But I suppose I can start by telling you that those folks who did grapple with Riddle 89 went in for the solutions: Bellows and Leather Bottle. Frederick Tupper, Jr. is responsible for proposing these, basing his tentative suggestions on the words wombe (belly) and leþre (leather) in lines 2-3 (page 229). Bellies come up in A LOT other riddles. In fact, apart from describing the birdy’s colourful belly in The Phoenix (line 307a), the word womb really only appears in poetic riddles and an assortment of prose texts. No. Other. Poetry. Interesting!
Photo (by Daderot) of water-powered bellows in a reconstructed forge, Saugus Iron Works, Massachusetts, from Wikimedia Commons (licence: CC BY-SA 3.0).
The most intriguing and relevant references to bellies in other riddles appear in Riddles 37 and 87 (lines 1b and 1b), which have both been solved as Bellows, and Riddle 18 (line 3), which has been solved as Jug, Leather Bottle, etc. Nip over and read those now because Riddle 37 especially has a lot to offer us here, with its reference to a wiht (creature) that has a womb (belly) on hindan (in the back/behind; line 1), much like the one in Riddle 89. Bellows is looking like a solid bet.
Here’s a leather water bottle used during the Crimean War, from Wikimedia Commons (public domain).

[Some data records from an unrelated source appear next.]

Lemma onClose_closed_form r s :
  ServerCjs.onClose r s
  = Ok {| ServerCjs.activeRooms :=
            match JsMap.get r (ServerCjs.activeRooms s) with
            | None => ServerCjs.activeRooms s
            | Some room =>
                if connectionCount room - 1 <=? 0
                then JsMap.delete r (ServerCjs.activeRooms s)
                else JsMap.set r (releaseRoom room) (ServerCjs.activeRooms s)
            end;
          ServerCjs.connectionStats := recordClosed (ServerCjs.connectionStats s) |}.
Proof.
  unfold ServerCjs.onClose, JsMap.has.
  destruct (JsMap.get r (ServerCjs.activeRooms s)) as [room|] eqn:Hget; simpl;
    [|reflexivity].
  destruct (connectionCount room - 1 <=? 0); [|reflexivity].
  now rewrite delete_set.
Qed.

Lemma roomOnJoin_count now r rooms :
  connectionCount (roomOnJoin now r rooms) = roomCount r rooms.
Proof.
  unfold roomOnJoin, roomCount. now destruct (JsMap.get r rooms).
Qed.

(** ** The registry stays consistent *)

Lemma consistent_start : Consistent start.
Proof.
  constructor; simpl; try reflexivity.
  - constructor.
  - intros r room H. discriminate.
Qed.

Lemma consistent_connect url now w w' :
  Consistent w -> deliver (Connect url now) w = Some w' -> Consistent w'.
Proof.
  intros [Hnd Hatt Hpos Hact Hsum Htot]. simpl.
  rewrite onConnection_closed_form. intros [= <-].
  set (r := ServerCjs.roomName url).
  set (rooms := ServerCjs.activeRooms (program w)) in *.
  constructor; simpl; fold r rooms.
  - now apply nodup_keys_set.
  - intros r'. rewrite attached_app.
    destruct (String.eqb_spec r' r) as [->|Hne].
    + rewrite roomCount_set_same. simpl.
      rewrite roomOnJoin_count, Hatt. lia.
    + rewrite roomCount_set_other by congruence. rewrite Hatt. lia.
  - intros r' room.
    destruct (String.eqb_spec r r') as [<-|Hne].
    + rewrite get_set_same. intros [= <-]. simpl.
      rewrite roomOnJoin_count, Hatt. lia.
    + rewrite get_set_other by assumption. apply Hpos.
  - rewrite openCount_app.
    destruct (JsMap.has r rooms); simpl; lia.
  - rewrite sum_set. simpl. rewrite roomOnJoin_count.
    destruct (JsMap.has r rooms); simpl; lia.
  - rewrite length_app. simpl.
    destruct (JsMap.has r rooms); simpl; lia.
Qed.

The Leather Bottle solution draws on that reference to leþre (leather) in line 3. This word is wonderfully concrete and specific for a riddle full of holes! Except…sigh…Craig Williamson casts doubt on whether we should be translating leþre as “leather” at all. He notes that this word might actually be a form of lyþre, which means “evil” or “wicked” (page 383). So that just leaves us with a lot more questions.
But let’s focus on the words that we can translate with certainty. We know that we have a wiht (creature; line 1b) of some sort – this refers to the riddle-subject and could be pretty much anything. This creature has a wombe/belly (line 2a) – so, perhaps a place to store something, literally or metaphorically. Something is located or happening on hindan (at the back of/behind; line 4b) the creature. That’s the opening riddle gambit.
Then we get into the closest this riddle comes to action! Someone – either the creature or another character in this confusing little vignette – grette (line 5a), which is translated here as “approached,” but could also mean “visited,” “touched,” “attacked,” “greeted,” “welcomed,” etc. etc. Line 6b tells us that someone (again, the creature? someone else?) listum worhte/artfully made something. And then in the final three lines we have receiving (þygan) and thanking (þoncade) and food (swæsendum).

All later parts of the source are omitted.